Transcribe the data below verbatim from the line with "(λ _, inr (Sources.mkSuggestionsResponse" to the line with "let st' := fst". Include both of those lines.

══ Available data ══

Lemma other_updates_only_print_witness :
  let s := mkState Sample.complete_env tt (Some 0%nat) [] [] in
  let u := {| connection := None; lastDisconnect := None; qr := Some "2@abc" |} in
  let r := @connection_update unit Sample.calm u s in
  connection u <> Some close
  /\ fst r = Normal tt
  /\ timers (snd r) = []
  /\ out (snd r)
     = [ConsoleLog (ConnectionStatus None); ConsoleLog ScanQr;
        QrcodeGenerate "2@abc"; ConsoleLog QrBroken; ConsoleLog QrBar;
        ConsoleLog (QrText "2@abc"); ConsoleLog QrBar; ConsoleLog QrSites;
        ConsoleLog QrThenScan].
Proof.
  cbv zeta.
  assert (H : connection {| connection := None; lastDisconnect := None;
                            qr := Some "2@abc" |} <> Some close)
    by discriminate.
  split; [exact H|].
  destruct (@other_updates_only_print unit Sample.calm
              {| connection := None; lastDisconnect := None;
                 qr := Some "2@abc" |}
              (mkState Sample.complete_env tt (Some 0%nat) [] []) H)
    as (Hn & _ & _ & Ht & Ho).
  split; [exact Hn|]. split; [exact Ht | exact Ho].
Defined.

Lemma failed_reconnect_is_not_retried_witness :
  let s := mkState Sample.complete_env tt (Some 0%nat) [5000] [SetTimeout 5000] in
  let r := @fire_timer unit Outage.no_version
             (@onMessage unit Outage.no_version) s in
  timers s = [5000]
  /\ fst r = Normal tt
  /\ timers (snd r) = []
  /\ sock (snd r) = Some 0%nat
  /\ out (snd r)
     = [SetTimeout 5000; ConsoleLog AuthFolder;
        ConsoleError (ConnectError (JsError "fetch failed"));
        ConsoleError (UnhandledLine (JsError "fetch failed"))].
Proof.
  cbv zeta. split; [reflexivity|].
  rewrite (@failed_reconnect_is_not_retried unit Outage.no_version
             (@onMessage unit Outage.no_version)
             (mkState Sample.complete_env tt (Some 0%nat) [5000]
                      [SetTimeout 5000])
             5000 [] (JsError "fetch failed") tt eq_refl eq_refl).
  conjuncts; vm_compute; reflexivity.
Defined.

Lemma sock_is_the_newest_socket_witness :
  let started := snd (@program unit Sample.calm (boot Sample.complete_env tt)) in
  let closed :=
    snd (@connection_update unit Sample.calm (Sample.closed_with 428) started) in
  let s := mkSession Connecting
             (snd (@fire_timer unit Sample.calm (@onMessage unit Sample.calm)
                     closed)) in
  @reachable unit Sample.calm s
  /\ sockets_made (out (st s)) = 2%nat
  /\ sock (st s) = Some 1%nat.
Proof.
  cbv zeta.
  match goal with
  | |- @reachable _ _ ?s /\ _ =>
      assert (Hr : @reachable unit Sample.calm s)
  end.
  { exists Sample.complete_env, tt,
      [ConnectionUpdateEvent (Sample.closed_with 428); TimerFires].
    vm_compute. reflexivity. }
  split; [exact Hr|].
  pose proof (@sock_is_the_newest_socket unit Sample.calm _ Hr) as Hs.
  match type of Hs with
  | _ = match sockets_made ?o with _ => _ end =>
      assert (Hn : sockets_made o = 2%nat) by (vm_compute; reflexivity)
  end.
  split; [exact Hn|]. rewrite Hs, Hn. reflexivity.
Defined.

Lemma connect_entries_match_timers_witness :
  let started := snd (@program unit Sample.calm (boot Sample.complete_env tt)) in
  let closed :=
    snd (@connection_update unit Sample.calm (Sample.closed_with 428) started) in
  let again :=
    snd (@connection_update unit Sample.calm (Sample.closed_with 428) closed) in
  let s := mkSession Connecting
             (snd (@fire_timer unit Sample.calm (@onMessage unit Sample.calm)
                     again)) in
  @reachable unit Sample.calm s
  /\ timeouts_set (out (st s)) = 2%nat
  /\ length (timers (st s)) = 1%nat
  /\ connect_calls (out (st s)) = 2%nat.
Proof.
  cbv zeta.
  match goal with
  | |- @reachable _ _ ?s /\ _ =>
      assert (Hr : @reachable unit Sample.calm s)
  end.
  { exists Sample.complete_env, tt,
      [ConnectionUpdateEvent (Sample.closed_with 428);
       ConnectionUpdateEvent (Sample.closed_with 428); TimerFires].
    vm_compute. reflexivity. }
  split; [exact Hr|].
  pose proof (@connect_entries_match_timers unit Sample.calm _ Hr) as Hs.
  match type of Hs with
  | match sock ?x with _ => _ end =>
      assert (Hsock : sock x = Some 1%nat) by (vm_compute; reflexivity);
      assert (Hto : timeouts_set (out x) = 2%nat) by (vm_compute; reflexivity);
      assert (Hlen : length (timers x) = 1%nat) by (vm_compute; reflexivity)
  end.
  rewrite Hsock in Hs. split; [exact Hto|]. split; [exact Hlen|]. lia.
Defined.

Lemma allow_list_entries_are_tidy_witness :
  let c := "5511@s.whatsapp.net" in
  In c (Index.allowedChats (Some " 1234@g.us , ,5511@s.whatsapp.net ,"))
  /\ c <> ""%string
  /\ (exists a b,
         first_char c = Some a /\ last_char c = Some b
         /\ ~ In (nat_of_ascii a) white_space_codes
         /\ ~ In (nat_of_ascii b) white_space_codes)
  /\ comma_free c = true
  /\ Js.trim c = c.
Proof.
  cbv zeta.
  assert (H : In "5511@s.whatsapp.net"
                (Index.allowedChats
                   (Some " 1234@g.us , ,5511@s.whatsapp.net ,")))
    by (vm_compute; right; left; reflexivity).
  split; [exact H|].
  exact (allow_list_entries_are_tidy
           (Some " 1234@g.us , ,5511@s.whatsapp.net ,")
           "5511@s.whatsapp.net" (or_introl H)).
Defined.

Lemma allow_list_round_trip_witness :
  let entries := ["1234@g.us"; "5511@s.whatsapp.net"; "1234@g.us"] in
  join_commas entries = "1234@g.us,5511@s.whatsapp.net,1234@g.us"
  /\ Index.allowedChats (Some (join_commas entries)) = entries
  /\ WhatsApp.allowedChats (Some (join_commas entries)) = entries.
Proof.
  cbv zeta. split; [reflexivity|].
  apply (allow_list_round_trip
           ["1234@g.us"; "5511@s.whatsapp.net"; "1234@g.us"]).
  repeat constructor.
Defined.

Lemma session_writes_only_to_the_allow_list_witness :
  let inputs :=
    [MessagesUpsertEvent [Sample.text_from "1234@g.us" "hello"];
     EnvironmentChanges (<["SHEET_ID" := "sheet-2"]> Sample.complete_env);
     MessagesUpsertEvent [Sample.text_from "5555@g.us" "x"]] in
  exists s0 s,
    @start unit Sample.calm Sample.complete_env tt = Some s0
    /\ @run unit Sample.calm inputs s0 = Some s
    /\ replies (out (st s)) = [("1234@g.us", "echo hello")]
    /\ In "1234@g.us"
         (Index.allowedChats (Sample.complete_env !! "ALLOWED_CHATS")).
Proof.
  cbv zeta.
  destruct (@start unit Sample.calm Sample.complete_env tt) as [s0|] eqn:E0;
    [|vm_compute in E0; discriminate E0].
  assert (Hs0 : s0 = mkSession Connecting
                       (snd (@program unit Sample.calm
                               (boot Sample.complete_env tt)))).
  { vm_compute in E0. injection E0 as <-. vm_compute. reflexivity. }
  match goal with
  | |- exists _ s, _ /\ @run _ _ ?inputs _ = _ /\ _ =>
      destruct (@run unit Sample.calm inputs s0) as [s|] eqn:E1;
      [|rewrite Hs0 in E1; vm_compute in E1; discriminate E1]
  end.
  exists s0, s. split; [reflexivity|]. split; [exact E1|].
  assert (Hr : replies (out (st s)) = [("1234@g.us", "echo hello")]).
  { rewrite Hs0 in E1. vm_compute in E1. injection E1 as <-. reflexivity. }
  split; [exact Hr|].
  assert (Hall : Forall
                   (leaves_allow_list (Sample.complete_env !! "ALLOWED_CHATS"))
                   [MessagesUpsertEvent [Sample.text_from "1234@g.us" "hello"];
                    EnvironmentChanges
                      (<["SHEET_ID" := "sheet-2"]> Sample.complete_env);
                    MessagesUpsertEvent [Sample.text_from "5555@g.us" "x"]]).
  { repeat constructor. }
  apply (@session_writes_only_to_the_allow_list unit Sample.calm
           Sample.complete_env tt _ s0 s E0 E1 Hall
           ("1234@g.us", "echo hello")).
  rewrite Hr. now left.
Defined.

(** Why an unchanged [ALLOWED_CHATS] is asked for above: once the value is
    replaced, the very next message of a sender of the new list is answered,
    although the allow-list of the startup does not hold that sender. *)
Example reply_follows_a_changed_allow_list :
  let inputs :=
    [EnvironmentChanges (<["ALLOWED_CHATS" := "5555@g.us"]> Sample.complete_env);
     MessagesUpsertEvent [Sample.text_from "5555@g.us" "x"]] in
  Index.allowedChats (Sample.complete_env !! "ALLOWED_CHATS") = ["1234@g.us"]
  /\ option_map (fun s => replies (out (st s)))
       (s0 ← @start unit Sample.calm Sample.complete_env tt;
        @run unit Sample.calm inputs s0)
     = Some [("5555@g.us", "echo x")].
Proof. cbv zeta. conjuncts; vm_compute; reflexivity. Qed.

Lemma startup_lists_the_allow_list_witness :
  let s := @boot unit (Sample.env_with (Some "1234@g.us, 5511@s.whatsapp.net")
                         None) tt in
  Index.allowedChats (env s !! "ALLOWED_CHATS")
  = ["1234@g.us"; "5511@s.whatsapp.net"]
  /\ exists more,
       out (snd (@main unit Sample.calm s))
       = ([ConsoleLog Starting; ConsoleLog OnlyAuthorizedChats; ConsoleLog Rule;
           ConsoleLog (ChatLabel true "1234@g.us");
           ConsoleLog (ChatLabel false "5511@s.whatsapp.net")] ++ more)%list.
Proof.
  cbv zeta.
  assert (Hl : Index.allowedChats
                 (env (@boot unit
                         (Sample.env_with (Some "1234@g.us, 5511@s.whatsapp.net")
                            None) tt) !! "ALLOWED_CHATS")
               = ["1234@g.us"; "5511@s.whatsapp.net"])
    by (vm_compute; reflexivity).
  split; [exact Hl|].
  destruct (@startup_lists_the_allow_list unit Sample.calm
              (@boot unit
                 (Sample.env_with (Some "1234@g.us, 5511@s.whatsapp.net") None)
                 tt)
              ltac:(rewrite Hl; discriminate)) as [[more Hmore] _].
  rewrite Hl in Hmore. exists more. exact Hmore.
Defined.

═══
══ Available data ══

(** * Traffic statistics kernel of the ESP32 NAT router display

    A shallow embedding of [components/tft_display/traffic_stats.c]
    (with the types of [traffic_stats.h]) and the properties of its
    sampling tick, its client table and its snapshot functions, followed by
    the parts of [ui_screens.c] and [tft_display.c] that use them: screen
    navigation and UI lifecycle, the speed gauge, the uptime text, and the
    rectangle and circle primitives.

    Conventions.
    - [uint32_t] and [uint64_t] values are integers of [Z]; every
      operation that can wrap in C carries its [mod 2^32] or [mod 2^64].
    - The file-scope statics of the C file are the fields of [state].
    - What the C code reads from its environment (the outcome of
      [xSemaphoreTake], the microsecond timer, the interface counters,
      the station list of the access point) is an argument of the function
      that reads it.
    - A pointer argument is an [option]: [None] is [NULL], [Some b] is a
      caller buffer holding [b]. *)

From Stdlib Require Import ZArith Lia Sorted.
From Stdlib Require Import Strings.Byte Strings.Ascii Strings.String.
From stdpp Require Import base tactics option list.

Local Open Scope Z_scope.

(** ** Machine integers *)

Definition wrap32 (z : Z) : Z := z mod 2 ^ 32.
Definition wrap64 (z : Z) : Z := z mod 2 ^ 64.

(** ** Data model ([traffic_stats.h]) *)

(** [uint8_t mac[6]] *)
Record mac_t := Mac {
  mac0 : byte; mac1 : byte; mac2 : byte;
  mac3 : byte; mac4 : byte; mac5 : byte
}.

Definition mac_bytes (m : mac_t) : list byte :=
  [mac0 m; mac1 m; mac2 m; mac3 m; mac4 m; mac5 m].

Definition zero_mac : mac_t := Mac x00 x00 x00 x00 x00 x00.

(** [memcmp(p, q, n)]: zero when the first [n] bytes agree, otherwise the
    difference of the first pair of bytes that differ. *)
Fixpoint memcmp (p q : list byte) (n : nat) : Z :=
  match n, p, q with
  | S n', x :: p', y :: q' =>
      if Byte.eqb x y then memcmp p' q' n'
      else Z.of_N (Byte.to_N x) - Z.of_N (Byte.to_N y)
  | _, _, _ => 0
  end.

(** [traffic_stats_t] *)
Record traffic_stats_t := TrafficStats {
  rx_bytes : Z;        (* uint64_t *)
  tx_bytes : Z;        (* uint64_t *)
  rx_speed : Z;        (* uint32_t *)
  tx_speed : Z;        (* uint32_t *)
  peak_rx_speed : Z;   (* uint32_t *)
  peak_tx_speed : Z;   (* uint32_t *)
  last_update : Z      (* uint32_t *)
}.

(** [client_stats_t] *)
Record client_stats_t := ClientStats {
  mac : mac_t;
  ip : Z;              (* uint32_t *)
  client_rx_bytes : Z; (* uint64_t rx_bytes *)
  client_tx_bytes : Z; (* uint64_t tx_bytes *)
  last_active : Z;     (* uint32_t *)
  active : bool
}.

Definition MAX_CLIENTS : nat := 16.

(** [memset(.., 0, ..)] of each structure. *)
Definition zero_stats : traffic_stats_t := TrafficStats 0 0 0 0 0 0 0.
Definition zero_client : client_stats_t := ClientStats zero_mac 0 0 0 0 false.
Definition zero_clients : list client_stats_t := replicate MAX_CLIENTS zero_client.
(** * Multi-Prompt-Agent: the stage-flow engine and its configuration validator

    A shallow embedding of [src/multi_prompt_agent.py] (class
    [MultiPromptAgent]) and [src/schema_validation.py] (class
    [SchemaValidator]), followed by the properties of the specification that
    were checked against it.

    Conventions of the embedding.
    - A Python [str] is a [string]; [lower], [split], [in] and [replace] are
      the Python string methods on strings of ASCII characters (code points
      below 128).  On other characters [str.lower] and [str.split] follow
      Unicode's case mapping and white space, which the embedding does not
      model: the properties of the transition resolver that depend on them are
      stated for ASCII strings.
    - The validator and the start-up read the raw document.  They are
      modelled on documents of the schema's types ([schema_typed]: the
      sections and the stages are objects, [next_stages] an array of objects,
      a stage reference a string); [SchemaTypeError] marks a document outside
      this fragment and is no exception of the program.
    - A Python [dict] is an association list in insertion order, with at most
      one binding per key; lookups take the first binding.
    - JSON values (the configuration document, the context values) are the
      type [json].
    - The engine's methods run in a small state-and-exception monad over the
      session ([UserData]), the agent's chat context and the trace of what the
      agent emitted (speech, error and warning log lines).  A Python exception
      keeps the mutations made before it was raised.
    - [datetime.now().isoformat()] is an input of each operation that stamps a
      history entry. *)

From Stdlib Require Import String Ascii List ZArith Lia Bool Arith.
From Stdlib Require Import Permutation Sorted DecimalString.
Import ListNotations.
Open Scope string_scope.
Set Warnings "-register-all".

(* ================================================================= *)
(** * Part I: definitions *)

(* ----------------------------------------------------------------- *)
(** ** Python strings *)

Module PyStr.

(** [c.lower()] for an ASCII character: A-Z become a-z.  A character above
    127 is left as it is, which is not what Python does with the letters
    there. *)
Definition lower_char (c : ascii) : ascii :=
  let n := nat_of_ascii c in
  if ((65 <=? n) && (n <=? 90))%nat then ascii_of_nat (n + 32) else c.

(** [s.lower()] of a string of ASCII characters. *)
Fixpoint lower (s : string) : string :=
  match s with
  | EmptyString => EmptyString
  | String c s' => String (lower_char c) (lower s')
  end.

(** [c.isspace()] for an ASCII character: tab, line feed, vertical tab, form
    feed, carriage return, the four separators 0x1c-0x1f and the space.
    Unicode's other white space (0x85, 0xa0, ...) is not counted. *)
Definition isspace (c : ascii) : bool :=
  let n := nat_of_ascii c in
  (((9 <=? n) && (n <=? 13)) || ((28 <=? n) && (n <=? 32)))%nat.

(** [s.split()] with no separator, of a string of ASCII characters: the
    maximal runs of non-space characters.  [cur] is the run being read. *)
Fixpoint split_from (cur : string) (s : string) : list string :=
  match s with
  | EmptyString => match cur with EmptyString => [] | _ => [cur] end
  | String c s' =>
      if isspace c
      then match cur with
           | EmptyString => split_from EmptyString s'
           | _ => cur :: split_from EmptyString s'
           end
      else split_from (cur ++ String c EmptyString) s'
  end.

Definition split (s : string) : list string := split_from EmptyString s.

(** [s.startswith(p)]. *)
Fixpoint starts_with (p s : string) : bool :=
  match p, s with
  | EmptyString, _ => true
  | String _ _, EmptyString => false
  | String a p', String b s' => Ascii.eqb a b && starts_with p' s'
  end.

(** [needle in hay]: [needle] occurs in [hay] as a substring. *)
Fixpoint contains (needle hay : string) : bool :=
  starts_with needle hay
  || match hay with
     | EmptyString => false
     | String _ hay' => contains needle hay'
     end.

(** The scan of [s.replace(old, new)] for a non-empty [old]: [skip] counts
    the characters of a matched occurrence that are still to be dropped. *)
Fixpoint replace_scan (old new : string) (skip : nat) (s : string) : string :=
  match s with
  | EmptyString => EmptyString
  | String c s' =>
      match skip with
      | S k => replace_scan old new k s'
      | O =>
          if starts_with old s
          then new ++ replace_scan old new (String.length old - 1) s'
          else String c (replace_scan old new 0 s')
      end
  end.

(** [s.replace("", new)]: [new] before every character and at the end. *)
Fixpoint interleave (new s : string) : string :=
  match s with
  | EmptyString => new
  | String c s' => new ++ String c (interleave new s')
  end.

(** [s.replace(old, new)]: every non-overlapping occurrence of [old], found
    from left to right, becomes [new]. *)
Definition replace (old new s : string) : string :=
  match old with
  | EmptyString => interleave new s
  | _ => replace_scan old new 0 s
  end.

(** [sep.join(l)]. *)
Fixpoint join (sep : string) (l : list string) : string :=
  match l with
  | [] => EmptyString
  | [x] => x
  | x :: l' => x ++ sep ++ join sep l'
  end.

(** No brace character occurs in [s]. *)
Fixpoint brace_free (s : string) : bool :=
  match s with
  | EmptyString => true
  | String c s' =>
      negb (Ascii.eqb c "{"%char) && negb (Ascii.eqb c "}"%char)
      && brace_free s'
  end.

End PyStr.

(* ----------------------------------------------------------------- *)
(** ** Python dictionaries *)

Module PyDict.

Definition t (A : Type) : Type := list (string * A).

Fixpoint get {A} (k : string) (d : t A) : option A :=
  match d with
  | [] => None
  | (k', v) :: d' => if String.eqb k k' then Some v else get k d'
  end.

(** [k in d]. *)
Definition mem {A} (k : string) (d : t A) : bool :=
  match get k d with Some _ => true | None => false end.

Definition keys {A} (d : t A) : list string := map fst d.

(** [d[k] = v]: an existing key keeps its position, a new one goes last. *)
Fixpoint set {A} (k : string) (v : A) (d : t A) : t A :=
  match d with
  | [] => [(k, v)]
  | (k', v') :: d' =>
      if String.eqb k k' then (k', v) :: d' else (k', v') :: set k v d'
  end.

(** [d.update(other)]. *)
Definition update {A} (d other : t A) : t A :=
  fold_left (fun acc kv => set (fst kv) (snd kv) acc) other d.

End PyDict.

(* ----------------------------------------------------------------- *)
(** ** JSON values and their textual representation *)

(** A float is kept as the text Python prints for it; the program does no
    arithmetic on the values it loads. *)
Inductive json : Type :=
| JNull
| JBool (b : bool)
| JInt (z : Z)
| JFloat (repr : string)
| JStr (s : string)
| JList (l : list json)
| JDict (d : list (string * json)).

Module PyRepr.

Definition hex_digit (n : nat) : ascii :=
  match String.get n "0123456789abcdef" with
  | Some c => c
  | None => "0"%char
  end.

═══
══ Available data ══

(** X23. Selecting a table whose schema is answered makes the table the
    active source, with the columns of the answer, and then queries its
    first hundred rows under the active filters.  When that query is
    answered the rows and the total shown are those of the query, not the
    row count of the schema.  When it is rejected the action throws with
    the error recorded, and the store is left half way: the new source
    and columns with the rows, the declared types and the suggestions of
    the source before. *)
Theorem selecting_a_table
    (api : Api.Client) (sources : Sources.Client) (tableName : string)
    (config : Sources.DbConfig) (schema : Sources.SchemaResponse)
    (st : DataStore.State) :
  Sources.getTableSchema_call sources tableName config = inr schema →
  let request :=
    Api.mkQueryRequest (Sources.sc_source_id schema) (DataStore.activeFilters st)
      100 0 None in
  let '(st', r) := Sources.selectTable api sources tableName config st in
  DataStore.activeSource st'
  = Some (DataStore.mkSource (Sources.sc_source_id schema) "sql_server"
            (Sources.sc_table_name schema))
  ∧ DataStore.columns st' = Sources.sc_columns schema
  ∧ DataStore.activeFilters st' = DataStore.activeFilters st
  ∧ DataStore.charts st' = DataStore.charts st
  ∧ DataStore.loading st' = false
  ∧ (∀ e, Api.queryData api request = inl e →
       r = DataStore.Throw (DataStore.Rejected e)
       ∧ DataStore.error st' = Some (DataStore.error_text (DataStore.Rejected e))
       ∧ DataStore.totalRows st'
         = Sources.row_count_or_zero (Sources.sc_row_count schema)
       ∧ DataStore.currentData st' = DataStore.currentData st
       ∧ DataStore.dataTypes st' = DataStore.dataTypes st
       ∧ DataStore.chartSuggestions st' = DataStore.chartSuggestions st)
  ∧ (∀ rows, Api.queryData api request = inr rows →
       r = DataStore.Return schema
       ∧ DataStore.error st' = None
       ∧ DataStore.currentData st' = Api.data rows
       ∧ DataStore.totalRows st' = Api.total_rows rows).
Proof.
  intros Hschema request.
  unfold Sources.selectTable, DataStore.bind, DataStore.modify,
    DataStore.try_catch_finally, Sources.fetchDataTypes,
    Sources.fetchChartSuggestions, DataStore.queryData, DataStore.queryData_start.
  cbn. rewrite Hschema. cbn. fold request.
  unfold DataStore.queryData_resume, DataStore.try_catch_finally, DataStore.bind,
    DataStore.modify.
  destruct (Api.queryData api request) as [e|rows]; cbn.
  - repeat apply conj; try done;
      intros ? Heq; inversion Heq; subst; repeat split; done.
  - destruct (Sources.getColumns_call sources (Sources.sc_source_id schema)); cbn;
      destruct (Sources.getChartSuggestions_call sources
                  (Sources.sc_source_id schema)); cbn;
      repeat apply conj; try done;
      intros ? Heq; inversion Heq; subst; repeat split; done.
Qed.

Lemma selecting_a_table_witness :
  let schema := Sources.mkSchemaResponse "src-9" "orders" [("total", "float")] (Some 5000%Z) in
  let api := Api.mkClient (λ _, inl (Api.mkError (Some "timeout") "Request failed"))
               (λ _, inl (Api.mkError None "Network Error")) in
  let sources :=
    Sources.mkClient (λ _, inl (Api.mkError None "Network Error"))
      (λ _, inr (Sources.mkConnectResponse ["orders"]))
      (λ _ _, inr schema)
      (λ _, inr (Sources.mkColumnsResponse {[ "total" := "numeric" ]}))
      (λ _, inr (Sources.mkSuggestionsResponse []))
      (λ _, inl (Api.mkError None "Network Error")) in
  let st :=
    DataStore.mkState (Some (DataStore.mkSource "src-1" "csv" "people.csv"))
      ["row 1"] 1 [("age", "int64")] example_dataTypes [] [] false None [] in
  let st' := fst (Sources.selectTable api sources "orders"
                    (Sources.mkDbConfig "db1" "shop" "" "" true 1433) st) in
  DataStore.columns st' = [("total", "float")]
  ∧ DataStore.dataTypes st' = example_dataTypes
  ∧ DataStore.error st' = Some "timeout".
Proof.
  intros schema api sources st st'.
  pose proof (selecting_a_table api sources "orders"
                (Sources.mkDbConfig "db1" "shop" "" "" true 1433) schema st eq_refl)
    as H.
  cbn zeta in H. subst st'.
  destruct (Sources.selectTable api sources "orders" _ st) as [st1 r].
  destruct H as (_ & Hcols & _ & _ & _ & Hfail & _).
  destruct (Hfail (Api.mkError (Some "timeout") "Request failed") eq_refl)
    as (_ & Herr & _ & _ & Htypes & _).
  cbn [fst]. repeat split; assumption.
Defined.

═══

Answer area:
      (λ _, inr (Sources.mkSuggestionsResponse []))
      (λ _, inl (Api.mkError None "Network Error")) in
  let st :=
    DataStore.mkState (Some (DataStore.mkSource "src-1" "csv" "people.csv"))
      ["row 1"] 1 [("age", "int64")] example_dataTypes [] [] false None [] in
  let st' := fst (Sources.selectTable api sources "orders"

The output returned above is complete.